YOUR GOAL:
Narrow the data below down to the lines containing "Theorem".

MATERIAL PROVIDED:
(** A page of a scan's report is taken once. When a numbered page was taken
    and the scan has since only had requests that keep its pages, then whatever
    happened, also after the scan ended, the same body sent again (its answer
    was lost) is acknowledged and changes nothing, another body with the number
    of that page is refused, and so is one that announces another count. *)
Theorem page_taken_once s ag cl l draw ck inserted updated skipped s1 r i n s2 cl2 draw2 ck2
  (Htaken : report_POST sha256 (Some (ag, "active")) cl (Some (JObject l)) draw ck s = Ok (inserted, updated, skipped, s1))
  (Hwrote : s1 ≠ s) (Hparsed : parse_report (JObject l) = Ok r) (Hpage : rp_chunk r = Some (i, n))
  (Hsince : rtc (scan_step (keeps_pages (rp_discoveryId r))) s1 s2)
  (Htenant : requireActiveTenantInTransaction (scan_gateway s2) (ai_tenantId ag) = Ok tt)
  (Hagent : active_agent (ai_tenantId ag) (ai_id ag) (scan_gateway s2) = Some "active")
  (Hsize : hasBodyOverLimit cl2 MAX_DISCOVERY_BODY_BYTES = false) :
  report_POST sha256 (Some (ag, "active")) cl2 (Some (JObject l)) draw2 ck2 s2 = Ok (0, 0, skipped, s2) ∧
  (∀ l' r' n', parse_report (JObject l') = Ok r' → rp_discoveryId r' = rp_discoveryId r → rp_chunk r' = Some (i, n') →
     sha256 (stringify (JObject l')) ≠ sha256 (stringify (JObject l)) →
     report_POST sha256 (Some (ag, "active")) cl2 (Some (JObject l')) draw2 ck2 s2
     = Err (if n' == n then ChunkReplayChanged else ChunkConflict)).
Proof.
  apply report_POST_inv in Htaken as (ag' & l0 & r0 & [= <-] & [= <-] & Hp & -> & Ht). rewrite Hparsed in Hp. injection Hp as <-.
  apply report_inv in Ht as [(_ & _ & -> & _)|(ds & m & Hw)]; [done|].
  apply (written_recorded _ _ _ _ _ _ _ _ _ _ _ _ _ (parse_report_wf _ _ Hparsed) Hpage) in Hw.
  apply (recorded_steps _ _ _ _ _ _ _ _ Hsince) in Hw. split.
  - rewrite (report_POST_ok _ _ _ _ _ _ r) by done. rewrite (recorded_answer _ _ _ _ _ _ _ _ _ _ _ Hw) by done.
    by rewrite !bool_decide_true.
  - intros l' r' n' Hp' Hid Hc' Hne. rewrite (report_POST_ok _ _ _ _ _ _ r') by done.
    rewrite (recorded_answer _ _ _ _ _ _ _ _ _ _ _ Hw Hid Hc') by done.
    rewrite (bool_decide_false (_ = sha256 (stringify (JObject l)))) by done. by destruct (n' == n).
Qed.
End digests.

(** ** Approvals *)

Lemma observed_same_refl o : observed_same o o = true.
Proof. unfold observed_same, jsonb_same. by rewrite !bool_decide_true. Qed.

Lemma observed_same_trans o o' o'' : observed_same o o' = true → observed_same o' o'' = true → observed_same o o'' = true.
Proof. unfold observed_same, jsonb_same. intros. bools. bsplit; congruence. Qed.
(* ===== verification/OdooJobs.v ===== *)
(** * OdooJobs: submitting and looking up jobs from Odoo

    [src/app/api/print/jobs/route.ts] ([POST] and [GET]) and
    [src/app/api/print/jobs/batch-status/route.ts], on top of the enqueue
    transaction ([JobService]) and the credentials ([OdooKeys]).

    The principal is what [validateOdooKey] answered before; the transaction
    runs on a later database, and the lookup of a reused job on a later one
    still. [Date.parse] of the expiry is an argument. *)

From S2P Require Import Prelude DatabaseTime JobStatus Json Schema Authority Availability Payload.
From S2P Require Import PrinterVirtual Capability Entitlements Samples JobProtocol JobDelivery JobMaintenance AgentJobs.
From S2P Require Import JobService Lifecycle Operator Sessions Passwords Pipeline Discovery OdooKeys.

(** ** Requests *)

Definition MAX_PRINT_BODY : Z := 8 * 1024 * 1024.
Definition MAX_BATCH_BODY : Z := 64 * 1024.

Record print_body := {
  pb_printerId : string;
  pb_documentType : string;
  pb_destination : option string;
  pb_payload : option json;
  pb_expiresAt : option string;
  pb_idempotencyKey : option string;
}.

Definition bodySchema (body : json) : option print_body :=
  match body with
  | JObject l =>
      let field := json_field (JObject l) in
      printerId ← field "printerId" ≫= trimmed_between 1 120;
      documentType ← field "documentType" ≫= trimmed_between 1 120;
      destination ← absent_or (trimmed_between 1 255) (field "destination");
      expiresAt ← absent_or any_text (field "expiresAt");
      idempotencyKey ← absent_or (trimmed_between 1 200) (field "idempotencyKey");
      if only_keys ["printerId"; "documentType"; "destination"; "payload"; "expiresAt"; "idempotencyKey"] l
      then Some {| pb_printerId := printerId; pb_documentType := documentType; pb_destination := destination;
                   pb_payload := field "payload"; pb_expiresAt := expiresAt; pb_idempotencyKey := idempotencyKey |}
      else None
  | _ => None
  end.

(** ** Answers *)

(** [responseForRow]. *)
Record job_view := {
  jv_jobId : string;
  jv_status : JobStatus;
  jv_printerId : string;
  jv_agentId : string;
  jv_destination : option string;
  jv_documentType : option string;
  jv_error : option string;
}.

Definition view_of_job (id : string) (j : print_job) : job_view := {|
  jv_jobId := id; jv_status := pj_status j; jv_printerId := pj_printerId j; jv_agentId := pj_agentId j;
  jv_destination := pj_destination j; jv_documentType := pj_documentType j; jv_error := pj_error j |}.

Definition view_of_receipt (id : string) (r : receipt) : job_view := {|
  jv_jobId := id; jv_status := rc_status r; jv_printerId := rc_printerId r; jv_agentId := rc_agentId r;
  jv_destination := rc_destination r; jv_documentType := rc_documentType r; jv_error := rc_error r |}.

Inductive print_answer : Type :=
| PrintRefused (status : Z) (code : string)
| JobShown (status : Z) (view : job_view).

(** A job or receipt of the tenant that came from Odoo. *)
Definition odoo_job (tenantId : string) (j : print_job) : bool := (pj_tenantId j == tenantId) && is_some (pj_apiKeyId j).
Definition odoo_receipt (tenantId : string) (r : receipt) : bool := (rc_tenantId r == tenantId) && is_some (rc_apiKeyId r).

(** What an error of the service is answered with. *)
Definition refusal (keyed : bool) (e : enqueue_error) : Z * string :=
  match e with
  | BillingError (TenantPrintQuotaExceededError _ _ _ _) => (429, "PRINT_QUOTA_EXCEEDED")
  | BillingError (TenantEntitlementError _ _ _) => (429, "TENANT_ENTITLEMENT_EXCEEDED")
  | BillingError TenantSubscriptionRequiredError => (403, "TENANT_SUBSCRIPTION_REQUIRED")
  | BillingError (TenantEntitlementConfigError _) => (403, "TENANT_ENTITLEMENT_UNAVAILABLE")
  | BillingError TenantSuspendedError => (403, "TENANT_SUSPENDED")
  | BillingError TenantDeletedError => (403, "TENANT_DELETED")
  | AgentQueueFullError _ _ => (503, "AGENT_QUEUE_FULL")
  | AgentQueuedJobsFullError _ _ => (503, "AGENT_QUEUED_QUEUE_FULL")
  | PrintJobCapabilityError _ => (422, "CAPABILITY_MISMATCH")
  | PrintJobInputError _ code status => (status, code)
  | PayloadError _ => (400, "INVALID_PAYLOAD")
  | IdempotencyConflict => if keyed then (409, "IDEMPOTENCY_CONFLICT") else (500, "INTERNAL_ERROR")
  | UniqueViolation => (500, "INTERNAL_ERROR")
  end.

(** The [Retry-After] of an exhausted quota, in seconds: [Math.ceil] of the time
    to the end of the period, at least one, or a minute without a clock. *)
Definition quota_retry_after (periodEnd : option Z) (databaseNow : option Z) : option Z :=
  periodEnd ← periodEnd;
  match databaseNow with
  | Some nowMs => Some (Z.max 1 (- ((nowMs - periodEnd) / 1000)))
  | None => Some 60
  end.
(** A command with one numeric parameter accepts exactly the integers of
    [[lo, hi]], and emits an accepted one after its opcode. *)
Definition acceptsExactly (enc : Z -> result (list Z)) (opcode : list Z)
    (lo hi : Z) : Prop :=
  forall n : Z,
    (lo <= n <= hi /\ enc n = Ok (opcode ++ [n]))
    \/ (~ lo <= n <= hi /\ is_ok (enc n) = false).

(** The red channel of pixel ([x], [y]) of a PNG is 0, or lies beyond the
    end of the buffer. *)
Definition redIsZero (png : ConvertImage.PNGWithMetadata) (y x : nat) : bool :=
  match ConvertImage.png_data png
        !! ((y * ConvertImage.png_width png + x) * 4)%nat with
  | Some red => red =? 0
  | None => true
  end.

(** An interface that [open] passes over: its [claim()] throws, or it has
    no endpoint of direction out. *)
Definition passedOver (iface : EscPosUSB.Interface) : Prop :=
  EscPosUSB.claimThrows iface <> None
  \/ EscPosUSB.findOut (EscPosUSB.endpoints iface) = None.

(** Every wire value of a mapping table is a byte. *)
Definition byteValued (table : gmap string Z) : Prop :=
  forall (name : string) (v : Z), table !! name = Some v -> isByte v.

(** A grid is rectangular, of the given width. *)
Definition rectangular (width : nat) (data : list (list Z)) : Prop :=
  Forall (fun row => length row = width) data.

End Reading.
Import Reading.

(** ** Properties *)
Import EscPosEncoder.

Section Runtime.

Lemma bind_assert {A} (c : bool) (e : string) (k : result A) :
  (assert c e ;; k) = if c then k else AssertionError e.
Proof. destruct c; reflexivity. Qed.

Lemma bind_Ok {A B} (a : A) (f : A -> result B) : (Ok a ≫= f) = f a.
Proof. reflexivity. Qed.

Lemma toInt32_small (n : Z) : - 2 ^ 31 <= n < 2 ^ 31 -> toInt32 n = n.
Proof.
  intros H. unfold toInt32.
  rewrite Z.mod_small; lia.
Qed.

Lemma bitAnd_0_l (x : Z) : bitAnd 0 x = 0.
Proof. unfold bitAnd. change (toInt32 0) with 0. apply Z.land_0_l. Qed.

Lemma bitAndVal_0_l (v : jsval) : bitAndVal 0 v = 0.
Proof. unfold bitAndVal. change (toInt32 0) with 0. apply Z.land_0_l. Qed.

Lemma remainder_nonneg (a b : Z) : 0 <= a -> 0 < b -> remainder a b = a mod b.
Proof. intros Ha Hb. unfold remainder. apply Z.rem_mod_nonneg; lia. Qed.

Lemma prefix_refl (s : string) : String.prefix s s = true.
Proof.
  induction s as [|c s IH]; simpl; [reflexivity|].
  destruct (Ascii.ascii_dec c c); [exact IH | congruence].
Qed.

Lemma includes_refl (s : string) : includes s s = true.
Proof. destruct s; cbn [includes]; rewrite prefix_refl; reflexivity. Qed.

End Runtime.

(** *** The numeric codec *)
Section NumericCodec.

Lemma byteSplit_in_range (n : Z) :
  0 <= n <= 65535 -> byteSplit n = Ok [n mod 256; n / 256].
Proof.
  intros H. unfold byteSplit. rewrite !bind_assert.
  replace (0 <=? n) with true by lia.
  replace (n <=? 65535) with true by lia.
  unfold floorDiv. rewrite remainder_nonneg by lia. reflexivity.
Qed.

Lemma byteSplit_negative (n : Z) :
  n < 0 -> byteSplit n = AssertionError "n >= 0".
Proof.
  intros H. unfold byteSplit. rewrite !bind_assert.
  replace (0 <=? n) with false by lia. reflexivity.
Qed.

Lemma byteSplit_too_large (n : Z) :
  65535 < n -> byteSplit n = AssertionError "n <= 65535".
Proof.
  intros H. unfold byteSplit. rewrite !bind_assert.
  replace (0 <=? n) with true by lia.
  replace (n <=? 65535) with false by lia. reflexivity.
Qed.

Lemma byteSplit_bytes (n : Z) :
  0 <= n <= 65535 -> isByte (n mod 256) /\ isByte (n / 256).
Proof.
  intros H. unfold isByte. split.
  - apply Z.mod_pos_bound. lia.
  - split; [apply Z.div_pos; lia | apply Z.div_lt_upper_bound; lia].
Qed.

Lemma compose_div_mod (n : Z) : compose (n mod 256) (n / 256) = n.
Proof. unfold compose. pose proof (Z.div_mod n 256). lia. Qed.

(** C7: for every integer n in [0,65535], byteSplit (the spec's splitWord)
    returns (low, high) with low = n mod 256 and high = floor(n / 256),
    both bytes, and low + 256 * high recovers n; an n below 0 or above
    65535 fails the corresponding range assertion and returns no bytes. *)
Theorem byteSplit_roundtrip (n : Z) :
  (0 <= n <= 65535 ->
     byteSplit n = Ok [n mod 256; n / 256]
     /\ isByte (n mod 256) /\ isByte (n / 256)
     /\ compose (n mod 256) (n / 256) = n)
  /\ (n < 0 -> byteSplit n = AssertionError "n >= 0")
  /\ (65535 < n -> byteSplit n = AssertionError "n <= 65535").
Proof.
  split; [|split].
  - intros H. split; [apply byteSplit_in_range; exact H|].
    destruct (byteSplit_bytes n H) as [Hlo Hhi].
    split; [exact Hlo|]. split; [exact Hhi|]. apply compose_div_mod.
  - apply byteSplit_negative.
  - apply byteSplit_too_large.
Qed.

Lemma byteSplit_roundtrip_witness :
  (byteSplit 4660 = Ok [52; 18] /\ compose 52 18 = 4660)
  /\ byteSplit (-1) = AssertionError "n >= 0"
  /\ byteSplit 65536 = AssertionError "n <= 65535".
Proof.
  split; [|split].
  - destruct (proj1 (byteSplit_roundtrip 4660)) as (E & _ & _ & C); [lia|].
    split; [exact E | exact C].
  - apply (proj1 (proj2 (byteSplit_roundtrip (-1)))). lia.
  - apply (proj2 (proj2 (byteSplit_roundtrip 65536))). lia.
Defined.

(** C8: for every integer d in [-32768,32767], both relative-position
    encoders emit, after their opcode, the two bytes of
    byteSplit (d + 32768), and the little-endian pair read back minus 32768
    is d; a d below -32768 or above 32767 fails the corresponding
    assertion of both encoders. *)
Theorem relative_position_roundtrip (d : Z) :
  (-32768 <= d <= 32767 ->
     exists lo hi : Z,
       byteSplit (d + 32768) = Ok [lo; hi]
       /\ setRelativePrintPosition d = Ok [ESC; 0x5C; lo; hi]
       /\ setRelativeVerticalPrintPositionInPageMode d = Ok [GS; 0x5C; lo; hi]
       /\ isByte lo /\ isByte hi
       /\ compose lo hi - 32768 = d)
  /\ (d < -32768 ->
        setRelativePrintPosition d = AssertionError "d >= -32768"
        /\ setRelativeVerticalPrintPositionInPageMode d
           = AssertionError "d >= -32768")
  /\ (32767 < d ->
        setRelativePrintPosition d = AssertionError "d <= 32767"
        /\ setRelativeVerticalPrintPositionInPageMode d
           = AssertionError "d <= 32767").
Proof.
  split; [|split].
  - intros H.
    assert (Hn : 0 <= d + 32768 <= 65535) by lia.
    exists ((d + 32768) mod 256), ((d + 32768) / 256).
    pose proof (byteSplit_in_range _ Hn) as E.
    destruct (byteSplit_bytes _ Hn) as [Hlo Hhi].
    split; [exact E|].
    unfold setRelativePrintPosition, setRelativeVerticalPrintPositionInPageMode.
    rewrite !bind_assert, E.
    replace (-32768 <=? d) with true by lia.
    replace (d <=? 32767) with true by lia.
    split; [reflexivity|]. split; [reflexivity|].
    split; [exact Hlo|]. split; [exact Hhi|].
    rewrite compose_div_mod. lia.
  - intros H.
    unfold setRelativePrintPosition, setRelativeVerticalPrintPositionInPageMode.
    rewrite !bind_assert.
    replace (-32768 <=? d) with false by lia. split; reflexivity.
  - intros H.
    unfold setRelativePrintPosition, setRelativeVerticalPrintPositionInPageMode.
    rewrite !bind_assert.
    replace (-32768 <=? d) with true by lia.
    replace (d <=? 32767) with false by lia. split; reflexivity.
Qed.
--
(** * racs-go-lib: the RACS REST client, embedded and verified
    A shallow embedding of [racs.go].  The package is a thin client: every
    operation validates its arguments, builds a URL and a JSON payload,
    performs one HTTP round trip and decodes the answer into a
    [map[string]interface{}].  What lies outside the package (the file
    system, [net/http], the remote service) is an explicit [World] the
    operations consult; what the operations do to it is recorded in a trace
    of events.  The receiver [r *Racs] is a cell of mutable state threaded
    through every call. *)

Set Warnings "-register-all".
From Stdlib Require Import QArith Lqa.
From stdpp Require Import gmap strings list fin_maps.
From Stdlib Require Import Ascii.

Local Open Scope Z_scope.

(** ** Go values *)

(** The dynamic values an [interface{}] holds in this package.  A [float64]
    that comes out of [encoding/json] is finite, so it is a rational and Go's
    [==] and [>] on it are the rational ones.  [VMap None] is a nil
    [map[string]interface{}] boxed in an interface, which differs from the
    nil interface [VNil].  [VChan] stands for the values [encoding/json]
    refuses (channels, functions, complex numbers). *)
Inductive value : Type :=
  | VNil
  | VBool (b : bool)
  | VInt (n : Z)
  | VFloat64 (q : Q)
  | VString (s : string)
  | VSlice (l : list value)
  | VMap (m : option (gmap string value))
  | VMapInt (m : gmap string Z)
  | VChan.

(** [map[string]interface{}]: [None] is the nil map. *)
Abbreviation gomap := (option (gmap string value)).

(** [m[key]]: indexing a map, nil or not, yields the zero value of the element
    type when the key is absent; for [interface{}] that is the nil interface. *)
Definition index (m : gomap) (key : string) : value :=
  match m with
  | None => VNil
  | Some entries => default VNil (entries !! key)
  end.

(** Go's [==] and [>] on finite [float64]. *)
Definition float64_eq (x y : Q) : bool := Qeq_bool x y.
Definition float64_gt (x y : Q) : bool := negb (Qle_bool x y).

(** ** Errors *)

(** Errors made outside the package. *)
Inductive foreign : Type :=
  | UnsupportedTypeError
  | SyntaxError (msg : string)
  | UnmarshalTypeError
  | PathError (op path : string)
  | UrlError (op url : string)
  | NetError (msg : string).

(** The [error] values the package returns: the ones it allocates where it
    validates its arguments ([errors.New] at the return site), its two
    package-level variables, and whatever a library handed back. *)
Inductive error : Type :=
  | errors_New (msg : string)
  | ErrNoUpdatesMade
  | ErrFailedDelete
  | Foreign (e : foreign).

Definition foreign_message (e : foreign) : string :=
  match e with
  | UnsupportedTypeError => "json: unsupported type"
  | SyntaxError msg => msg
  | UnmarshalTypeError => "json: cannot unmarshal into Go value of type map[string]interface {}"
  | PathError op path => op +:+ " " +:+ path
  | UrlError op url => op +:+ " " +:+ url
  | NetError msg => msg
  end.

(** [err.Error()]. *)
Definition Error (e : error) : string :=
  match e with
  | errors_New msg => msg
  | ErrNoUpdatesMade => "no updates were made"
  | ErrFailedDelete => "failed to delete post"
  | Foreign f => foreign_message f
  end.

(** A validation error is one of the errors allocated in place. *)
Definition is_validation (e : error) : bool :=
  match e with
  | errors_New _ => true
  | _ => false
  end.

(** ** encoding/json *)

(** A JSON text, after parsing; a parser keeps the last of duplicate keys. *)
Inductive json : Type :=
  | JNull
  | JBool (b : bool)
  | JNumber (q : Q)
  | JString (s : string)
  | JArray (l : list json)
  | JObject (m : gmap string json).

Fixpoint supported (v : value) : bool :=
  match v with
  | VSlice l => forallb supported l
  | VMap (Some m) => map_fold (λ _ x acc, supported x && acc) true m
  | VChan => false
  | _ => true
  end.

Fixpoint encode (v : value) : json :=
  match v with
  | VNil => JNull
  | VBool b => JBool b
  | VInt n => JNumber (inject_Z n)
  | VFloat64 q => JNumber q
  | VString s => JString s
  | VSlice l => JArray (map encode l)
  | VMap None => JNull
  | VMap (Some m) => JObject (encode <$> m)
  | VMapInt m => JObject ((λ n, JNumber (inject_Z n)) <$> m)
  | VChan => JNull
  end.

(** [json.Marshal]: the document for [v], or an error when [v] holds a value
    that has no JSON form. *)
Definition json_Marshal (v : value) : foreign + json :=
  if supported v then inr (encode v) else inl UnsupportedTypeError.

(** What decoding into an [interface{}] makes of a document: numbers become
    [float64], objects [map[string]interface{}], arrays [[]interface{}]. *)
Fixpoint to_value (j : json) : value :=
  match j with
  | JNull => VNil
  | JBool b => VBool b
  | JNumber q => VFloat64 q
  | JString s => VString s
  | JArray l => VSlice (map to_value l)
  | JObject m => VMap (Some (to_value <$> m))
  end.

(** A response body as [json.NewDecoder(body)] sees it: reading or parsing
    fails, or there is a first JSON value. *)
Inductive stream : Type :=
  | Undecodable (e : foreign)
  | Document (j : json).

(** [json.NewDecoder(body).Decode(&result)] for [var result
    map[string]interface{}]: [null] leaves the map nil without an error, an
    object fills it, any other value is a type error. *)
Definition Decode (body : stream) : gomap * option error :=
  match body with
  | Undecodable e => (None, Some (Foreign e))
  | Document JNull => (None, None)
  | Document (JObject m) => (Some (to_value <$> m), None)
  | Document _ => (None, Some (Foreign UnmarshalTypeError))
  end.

EXERCISE RESULT:
Theorem page_taken_once s ag cl l draw ck inserted updated skipped s1 r i n s2 cl2 draw2 ck2
Theorem byteSplit_roundtrip (n : Z) :
Theorem relative_position_roundtrip (d : Z) :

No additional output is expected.